**Directions**
In the records that follow, find the line with "(* ===== verification/TransportManager.v"; from there, retype every line exactly through the line with "Definition DNSTypeFakeIP : string", which also belongs to the answer.

═════ Exercise materials

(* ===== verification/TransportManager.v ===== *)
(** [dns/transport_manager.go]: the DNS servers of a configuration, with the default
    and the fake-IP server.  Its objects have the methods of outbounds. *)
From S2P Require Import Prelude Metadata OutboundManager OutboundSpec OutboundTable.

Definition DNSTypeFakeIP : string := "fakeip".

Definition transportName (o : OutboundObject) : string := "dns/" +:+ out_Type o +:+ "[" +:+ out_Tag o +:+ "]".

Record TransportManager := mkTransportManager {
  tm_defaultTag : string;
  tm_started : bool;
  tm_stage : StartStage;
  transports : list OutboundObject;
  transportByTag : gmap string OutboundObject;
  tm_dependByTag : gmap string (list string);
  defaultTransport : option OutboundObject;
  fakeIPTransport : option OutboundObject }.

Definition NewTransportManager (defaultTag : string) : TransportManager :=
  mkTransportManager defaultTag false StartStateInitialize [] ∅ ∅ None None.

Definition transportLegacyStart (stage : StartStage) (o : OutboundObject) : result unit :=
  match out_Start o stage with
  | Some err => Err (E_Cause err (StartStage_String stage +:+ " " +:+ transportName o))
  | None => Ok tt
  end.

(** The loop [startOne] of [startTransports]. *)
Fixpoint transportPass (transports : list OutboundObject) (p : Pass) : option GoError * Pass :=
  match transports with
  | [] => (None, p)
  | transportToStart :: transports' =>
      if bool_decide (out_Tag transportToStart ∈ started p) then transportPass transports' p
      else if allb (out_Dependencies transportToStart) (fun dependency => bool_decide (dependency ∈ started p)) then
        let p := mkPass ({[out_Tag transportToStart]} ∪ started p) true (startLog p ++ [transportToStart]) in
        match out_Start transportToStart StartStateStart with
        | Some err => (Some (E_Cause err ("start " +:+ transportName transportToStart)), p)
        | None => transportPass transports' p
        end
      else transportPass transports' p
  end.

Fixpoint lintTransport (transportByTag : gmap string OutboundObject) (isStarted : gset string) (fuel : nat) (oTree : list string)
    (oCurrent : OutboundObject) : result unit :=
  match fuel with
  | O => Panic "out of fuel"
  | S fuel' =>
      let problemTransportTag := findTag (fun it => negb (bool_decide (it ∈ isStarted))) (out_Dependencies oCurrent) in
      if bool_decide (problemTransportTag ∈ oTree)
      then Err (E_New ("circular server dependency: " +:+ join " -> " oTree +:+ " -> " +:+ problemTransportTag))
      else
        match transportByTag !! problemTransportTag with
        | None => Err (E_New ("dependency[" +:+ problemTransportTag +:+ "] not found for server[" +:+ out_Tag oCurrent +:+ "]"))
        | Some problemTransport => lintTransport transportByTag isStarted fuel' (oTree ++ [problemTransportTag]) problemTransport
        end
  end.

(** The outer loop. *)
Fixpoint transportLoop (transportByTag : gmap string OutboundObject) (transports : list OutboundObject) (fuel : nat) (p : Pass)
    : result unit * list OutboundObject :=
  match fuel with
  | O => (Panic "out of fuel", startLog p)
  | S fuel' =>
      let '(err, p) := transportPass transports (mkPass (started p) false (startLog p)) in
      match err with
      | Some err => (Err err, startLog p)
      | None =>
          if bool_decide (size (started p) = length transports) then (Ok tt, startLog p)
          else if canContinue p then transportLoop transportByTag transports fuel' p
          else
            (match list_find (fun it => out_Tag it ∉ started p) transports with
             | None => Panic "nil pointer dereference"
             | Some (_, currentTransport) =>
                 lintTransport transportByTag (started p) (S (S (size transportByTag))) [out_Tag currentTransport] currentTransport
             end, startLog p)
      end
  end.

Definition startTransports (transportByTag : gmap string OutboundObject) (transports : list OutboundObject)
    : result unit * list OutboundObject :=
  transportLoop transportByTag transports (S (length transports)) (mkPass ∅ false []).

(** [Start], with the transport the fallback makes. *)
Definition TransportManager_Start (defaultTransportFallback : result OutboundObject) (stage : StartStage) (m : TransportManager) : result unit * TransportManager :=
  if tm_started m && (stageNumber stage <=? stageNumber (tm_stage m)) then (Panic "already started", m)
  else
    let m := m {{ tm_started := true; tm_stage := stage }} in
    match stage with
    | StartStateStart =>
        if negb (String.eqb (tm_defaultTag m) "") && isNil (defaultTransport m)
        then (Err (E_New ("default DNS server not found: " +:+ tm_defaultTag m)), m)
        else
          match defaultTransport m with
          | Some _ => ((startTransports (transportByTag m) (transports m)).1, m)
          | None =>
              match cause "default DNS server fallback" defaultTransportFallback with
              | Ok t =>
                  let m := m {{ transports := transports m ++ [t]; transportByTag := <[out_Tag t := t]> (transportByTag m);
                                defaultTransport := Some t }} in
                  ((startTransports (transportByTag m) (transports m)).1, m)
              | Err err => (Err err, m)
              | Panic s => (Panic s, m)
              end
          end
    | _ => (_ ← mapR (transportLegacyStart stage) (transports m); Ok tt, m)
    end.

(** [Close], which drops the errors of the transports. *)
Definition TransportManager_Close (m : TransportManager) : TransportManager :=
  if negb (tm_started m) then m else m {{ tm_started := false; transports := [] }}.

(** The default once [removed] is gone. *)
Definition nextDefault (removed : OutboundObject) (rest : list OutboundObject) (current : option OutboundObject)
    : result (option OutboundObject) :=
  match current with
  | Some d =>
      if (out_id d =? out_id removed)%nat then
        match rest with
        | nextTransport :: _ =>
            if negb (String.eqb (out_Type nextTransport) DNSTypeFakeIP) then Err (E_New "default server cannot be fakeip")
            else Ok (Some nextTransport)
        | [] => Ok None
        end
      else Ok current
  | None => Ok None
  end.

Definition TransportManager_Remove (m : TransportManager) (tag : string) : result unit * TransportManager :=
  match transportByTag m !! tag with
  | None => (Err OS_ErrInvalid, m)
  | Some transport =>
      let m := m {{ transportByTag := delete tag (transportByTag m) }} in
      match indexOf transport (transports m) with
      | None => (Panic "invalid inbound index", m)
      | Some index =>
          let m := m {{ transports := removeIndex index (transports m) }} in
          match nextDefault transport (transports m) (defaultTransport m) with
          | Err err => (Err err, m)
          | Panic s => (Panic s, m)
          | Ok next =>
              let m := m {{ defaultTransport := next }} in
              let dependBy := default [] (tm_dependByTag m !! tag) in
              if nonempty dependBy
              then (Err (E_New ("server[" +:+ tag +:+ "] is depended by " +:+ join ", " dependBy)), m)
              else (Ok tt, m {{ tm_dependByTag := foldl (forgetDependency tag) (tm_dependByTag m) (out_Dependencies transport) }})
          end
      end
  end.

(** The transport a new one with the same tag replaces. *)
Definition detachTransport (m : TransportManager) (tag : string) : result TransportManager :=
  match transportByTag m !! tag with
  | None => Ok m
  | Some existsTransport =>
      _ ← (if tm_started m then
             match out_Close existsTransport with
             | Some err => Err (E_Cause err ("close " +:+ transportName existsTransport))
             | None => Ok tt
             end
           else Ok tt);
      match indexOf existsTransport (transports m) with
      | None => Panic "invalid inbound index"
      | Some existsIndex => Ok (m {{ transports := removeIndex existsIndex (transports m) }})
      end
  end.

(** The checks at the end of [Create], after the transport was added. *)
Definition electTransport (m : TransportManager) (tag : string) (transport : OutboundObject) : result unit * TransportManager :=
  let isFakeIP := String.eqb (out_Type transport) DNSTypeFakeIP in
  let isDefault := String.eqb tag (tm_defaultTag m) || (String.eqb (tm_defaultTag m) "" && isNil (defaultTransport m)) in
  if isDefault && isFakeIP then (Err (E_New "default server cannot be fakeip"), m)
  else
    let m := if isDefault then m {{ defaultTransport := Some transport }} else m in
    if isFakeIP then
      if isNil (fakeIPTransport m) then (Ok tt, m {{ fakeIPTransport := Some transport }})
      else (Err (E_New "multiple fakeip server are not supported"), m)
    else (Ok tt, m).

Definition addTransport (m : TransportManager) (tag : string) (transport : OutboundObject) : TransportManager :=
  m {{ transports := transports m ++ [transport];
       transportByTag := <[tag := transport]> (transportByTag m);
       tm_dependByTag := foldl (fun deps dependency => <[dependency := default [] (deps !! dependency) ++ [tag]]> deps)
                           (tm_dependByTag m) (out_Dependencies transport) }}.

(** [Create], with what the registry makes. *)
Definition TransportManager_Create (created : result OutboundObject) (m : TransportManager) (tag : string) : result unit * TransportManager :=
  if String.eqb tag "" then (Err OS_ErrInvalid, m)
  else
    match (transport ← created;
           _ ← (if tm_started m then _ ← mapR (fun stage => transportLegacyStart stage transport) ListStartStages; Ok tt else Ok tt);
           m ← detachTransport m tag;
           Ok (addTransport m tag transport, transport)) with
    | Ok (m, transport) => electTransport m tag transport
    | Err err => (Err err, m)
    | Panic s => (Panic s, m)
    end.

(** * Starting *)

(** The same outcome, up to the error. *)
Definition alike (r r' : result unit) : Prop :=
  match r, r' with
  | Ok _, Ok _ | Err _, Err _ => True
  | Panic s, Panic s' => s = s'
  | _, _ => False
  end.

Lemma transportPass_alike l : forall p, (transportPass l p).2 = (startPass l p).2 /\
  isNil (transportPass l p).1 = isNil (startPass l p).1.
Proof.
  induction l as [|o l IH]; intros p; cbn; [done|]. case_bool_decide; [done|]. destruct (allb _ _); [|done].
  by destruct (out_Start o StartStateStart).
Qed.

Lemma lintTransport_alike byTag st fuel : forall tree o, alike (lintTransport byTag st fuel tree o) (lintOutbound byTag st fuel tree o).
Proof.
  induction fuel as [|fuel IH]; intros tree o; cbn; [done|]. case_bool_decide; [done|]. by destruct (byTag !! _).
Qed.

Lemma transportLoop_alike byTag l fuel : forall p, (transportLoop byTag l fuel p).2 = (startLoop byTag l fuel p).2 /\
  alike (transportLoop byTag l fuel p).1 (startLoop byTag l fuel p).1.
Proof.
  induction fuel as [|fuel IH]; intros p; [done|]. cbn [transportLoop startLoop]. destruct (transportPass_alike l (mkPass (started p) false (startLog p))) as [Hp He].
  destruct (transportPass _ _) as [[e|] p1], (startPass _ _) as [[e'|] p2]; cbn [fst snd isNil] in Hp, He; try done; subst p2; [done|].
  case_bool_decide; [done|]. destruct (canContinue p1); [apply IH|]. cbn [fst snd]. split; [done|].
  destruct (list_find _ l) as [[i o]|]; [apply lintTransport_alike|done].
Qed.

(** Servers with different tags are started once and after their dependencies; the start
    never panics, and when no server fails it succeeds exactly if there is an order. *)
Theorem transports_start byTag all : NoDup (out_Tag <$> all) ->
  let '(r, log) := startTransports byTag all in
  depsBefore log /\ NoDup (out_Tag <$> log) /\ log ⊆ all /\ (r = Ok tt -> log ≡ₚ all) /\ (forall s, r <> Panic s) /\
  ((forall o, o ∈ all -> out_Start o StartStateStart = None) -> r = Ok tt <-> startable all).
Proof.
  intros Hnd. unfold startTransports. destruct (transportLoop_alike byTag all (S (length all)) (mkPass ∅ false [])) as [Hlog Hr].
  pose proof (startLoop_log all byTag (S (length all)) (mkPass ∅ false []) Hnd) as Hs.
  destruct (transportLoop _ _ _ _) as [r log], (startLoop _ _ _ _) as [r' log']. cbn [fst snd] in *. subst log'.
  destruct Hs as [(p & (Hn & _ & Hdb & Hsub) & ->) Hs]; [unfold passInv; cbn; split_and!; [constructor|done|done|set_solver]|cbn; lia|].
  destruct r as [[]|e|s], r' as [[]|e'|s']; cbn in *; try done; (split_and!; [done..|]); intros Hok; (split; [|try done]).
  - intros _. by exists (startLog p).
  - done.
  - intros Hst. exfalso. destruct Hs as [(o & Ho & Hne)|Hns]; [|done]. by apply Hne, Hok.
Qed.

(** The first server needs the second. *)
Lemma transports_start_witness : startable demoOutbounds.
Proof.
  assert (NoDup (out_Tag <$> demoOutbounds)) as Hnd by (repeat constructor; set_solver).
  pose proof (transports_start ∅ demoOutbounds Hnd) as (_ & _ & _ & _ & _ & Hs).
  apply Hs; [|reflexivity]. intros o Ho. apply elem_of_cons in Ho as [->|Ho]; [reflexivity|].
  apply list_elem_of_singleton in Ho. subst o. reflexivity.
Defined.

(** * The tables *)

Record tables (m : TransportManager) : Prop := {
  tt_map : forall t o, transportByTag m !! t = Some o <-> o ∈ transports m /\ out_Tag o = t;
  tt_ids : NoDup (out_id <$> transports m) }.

══════════
═════ Exercise materials

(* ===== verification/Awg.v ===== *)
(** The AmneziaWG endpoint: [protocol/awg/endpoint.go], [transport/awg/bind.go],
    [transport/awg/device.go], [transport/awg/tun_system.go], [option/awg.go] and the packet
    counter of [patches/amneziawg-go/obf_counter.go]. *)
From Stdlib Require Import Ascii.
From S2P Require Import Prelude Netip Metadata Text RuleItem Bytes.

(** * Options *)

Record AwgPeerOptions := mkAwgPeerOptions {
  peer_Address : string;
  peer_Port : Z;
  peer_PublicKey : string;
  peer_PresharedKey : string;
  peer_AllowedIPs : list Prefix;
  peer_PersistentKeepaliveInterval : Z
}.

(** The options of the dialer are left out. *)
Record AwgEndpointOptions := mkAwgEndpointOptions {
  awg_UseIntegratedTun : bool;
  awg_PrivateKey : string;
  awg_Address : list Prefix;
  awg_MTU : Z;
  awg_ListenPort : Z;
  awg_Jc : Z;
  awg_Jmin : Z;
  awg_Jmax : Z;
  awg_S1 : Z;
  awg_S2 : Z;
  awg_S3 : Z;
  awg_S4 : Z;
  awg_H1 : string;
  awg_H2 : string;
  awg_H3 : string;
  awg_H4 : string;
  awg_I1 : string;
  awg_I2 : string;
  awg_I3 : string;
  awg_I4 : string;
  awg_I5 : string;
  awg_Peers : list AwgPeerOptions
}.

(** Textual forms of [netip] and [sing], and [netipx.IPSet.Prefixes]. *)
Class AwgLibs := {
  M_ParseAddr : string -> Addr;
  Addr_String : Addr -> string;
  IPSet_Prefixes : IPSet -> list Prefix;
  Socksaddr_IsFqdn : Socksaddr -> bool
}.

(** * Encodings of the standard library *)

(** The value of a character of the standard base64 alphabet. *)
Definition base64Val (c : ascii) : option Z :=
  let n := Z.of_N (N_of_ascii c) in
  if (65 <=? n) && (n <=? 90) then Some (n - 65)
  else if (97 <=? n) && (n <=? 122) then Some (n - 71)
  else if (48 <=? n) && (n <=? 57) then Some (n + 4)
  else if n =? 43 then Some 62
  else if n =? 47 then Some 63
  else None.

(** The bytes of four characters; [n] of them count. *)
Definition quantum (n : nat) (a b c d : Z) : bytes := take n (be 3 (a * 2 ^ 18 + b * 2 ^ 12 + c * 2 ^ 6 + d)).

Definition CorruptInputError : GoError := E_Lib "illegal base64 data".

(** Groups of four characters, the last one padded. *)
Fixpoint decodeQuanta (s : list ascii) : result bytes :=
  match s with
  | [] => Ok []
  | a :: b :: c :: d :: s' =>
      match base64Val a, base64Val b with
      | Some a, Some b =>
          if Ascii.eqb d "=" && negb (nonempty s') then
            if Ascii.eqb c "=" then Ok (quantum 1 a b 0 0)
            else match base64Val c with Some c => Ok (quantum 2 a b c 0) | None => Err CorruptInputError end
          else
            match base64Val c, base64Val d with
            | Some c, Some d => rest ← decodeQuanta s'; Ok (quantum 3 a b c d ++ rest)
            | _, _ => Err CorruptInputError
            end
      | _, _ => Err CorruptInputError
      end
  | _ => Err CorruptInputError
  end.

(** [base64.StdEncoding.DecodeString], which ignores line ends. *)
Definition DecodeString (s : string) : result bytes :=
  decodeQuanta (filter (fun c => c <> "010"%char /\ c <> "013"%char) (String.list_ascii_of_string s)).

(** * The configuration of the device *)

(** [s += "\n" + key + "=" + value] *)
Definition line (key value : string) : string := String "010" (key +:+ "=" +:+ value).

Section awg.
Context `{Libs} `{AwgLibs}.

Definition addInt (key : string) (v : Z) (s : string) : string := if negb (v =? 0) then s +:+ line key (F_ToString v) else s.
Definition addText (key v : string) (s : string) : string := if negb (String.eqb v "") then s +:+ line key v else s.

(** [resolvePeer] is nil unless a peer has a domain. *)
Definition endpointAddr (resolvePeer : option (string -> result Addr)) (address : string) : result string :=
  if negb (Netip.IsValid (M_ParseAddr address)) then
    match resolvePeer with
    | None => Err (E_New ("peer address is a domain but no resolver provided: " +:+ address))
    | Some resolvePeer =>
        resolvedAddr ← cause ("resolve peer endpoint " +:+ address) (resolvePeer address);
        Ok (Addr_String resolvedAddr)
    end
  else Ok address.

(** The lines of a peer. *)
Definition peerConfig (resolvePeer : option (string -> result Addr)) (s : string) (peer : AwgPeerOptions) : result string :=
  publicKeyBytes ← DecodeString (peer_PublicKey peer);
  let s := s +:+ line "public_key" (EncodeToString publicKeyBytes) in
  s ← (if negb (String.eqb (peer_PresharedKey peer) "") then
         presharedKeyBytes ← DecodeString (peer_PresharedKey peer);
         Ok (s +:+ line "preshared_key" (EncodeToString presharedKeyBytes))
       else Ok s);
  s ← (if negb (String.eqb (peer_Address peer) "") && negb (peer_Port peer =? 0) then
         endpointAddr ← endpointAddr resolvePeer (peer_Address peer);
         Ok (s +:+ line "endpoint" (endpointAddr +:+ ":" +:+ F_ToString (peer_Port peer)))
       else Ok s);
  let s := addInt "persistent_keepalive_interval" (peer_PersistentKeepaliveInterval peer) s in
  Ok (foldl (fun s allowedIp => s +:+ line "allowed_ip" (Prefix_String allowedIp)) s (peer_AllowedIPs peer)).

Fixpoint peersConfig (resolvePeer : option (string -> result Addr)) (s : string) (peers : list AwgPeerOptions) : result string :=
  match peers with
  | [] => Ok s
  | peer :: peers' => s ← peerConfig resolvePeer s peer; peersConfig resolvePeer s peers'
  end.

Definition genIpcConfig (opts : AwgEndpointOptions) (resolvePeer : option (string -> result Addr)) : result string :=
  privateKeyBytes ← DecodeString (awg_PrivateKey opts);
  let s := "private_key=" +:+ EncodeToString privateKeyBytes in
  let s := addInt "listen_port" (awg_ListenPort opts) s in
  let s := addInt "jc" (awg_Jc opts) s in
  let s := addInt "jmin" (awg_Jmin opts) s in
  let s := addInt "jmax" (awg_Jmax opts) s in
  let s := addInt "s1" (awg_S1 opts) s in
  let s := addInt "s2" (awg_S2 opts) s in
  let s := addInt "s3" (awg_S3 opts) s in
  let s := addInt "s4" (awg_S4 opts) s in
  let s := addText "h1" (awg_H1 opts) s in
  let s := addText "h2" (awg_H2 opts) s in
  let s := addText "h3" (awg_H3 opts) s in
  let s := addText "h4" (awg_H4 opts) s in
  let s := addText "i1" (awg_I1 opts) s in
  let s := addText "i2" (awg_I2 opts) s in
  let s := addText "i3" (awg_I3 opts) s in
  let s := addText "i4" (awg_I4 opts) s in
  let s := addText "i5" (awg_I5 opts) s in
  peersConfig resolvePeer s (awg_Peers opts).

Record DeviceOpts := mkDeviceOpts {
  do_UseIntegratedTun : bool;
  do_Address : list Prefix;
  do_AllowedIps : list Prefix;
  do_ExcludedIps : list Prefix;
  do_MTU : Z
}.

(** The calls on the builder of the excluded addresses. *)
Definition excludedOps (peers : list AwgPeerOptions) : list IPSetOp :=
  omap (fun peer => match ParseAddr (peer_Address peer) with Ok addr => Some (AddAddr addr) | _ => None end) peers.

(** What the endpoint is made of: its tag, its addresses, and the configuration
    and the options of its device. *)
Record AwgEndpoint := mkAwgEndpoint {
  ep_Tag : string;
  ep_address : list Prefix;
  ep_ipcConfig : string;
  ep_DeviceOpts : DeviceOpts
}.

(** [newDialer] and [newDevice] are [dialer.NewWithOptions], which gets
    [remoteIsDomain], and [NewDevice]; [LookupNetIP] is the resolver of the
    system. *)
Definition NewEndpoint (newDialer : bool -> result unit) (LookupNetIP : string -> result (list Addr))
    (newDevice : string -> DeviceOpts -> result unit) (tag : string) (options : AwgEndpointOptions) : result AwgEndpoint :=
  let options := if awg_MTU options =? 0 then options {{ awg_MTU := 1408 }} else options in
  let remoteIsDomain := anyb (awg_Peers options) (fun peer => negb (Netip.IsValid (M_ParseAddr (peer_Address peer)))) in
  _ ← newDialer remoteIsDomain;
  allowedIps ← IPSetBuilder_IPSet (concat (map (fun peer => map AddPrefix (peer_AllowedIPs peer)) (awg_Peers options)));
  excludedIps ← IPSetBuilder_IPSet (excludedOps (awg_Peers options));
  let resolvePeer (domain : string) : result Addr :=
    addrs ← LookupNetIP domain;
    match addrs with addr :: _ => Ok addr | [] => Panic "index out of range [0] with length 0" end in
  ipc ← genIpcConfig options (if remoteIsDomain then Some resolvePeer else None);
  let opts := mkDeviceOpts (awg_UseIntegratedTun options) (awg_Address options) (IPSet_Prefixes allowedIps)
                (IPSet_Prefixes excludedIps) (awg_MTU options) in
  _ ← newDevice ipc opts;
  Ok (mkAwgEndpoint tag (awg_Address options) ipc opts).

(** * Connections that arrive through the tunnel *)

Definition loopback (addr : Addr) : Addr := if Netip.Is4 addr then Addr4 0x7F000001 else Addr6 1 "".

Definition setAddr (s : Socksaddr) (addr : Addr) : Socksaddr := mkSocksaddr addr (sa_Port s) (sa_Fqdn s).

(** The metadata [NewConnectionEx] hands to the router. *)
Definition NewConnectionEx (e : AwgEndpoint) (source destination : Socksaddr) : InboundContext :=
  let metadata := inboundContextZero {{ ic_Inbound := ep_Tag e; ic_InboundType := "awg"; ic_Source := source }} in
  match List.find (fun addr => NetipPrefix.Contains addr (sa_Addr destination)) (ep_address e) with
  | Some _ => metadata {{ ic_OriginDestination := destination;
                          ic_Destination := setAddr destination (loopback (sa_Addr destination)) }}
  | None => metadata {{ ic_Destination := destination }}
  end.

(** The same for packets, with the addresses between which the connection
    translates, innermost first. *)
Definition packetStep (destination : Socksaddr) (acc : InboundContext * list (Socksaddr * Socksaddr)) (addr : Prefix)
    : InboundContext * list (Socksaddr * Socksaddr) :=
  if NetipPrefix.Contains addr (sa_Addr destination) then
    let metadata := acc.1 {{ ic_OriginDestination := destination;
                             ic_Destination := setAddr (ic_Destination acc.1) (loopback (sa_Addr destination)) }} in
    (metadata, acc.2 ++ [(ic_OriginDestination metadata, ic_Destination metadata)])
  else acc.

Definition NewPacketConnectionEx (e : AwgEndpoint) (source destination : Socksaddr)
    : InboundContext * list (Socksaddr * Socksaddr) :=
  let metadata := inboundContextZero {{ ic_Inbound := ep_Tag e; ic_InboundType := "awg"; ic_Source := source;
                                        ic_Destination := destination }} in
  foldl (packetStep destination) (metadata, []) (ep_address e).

══════════

**Response to this task**
(* ===== verification/TransportManager.v ===== *)
(** [dns/transport_manager.go]: the DNS servers of a configuration, with the default
    and the fake-IP server.  Its objects have the methods of outbounds. *)
From S2P Require Import Prelude Metadata OutboundManager OutboundSpec OutboundTable.

Definition DNSTypeFakeIP : string := "fakeip".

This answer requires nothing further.